Our state’s message is clear: The #MeToo movement is not something that happened, but rather something that is just beginning. Advocates like ERA and our allies will continue fighting until all workers are fully protected and empowered to seek justice.

California has long been a leader in advancing more robust legal protections against sexual harassment and other abuses that serve as barriers to women achieving full equality in the workplace. By signing these bills into law, Gov. Newsom has deepened California’s commitment to leading the nation on anti-sexual harassment legislation with concrete solutions. 

Our state’s message is clear: The #MeToo movement is not something that happened, but rather something that is just beginning. Advocates like ERA and our allies will continue fighting until all workers are fully protected and empowered to seek justice.

This victory was only possible as the result of a broad, concerted collective effort with our co-sponsors California Employment Lawyers Association and the Consumer Attorneys of California; our fellow Stronger California Coalition member organizations; our partners at the California Legislative Women’s Caucus; and hundreds of passionate ERA supporters like you who emailed, called, and tweeted at elected officials.


About the Bills

  • Assembly Bill 9 (Reyes, Friedman, Waldron)

AB 9 will extend the time for filing employment-related harassment and discrimination complaints from one year to three years. In so doing, the bill addresses the unfairly short deadline under current law that prevents many workers who have experienced sexual harassment from being able to seek legal redress for the harms they have suffered. This is particularly important for low-wage workers who are more likely to be unaware of their rights and the applicable statute of limitations.

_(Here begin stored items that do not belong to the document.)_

(** The sum over axis 0 of a value with two axes of two blocks each: the
    blocks [(0, 1)] and [(1, 1)], each reduced to [[4.0]], go to the output
    coordinate [(1,)] and add up to [[8.0]]. *)
Lemma reducer_tree_rule_correct_witness :
  let treedefs := [Examples.treedef_ab; Examples.treedef_cd] in
  let leafshapes := [[[2]; [1]]; [[3]; [1]]] in
  let leaves : gmap Coords Ref.ndarray :=
    {[ [0; 0] := Examples.full [2; 3] 1; [0; 1] := Examples.full [2; 1] 2;
       [1; 0] := Examples.full [1; 3] 3; [1; 1] := Examples.full [1; 1] 4 ]} in
  let out_leaves : gmap Coords Ref.ndarray :=
    {[ [0] := Examples.full [3] 5; [1] := Examples.full [1] 8 ]} in
  reducer_tree_rule Ref.reduce_sum_p Ref.add_p [treedefs] [leafshapes] [leaves] [0]
  = Ok ([Examples.treedef_cd], [[[3]; [1]]], out_leaves)
  ∧ (∃ blocks out,
       Forall2 (λ in_coords block,
                  ∃ leaf leaf_axes,
                    leaves !! in_coords = Some leaf
                    ∧ _axes_for_leaf leafshapes in_coords [0] = Ok leaf_axes
                    ∧ Ref.reduce_sum_p leaf leaf_axes = Ok block)
               [[0; 1]; [1; 1]] blocks
       ∧ py_reduce Ref.add_p blocks = Ok out
       ∧ out_leaves !! [1] = Some out)
  ∧ remaining [0] [1; 1] ∈ _iter_leaf_coords (remaining [0] treedefs).
Proof.
  intros treedefs leafshapes leaves out_leaves.
  destruct (proj1 reducer_tree_rule_correct Ref.ndarray Ref.dtype Ref.kernels
              Ref.reduce_sum_p Ref.add_p treedefs leafshapes leaves [0])
    as (Hrule & Hblocks & Hcoords).
  assert (Hgroup : group_reduce Ref.add_p
            (λ c, reduced_leaf Ref.reduce_sum_p leafshapes leaves [0] c
                    ≫= λ v, Ok (remaining [0] c, v))
            (_iter_leaf_coords (remaining [0] treedefs))
            (_iter_leaf_coords treedefs)
          = Ok out_leaves) by (vm_compute; reflexivity).
  split; [|split].
  - apply Hrule. eexists. split; [reflexivity | exact Hgroup].
  - apply (proj1 (Hblocks _ Hgroup) [1]). vm_compute. right. by left.
  - apply Hcoords. vm_compute. do 3 right. by left.
Defined.

(** ** The [dot_general] rule *)

Section Dot_general.
Context {Arr DType : Type} `{!Kernels Arr DType}.
Abbreviation Leaves := (gmap Coords Arr).

Lemma dot_general_tree_rule_accumulate (lt rt : list TreeDef) (ls rs : LeafShapes)
    (ll rl : Leaves) (lc rc batch : list nat) :
  let lrem := filter (λ i, i ∉ lc ++ batch) (range (length lt)) in
  let rrem := filter (λ i, i ∉ rc ++ batch) (range (length rt)) in
  dot_general_tree_rule [lt; rt] [ls; rs] [ll; rl] ((lc, rc), (batch, batch)) =
    dot_general_check lt rt ls rs batch lc rc ≫= λ _,
    mapM (index lt) (batch ++ lrem) ≫= λ otd_l,
    mapM (index rt) rrem ≫= λ otd_r,
    mapM (index ls) (batch ++ lrem) ≫= λ ols_l,
    mapM (index rs) rrem ≫= λ ols_r,
    (accumulate (dot_general_pair ls rs ll rl lc rc batch lrem rrem)
                (empty_nodes (_iter_leaf_coords (otd_l ++ otd_r)))
                (lhs_coords ← _iter_leaf_coords lt;
                 rhs_nonbatch_coords ← _iter_leaf_coords otd_r;
                 [(lhs_coords, rhs_nonbatch_coords)])
       ≫= reduce_nodes operator_add (_iter_leaf_coords (otd_l ++ otd_r)))
    ≫= λ out_leaves, Ok (otd_l ++ otd_r, ols_l ++ ols_r, out_leaves).
Proof.
  intros lrem rrem. unfold dot_general_tree_rule.
  assert (Hset : pyset [batch; batch] = [batch]).
  { unfold pyset. simpl. destruct (decide_rel elem_of batch [batch]) as [|Hn]; [done|].
    exfalso. apply Hn. by left. }
  rewrite Hset. simpl.
  destruct (dot_general_check lt rt ls rs batch lc rc) as [[]|e]; simpl; [|done].
  fold lrem rrem.
  destruct (mapM (index lt) (batch ++ lrem)) as [otd_l|e]; simpl; [|done].
  destruct (mapM (index rt) rrem) as [otd_r|e]; simpl; [|done].
  destruct (mapM (index ls) (batch ++ lrem)) as [ols_l|e]; simpl; [|done].
  destruct (mapM (index rs) rrem) as [ols_r|e]; simpl; [|done].
  unfold accumulate.
  rewrite (foldM_ext_in _
             (λ nodes x, dot_general_pair ls rs ll rl lc rc batch lrem rrem x
                         ≫= λ kv, append_node nodes kv.1 kv.2)).
  - destruct (foldM _ _ _) as [nodes|e]; simpl; [|done].
    destruct (reduce_nodes _ _ _); done.
  - intros nodes [lhs_coords rnb] _. unfold dot_general_pair. simpl.
    destruct (dot_general_coords _ _ _ _ _ _ _) as [[rhs_coords oc]|e]; simpl; [|done].
    destruct (dot_general_leaf _ _ _ _ _ _ _ _ _); done.
Qed.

  • Assembly Bill 749 (Stone)

AB 749 will prohibit the use of “no rehire” clauses in settlement agreements, which broadly restrict future employment opportunities for workers settling sexual harassment or other types of employment disputes. These clauses often bar workers not only from returning to their same employer, but also from working at any workplace that is owned, operated, affiliated, or that contracts with the employer. These provisions can therefore impose a substantial burden on a worker’s ability to work in their chosen occupation simply for asserting their rights. These clauses are especially concerning when they require the victim of discrimination or sexual harassment to forgo future employment, while the offender remains in the job. They can therefore also have a chilling effect on reporting from employees who experience workplace misconduct for fear of lasting repercussions on their careers.

  • Assembly Bill 51 (Gonzalez)

AB 51 will prevent employers from requiring workers to sign waiver-of-rights agreements — including forced arbitration agreements — as a condition of employment, and will make it unlawful for an employer to retaliate against workers who decline to sign these agreements. This law will therefore ensure that workers are given a real choice as to whether to waive their right to bring a potential future claim (such as sexual harassment) to a court or a government agency, or to go through their employer’s internal arbitration process.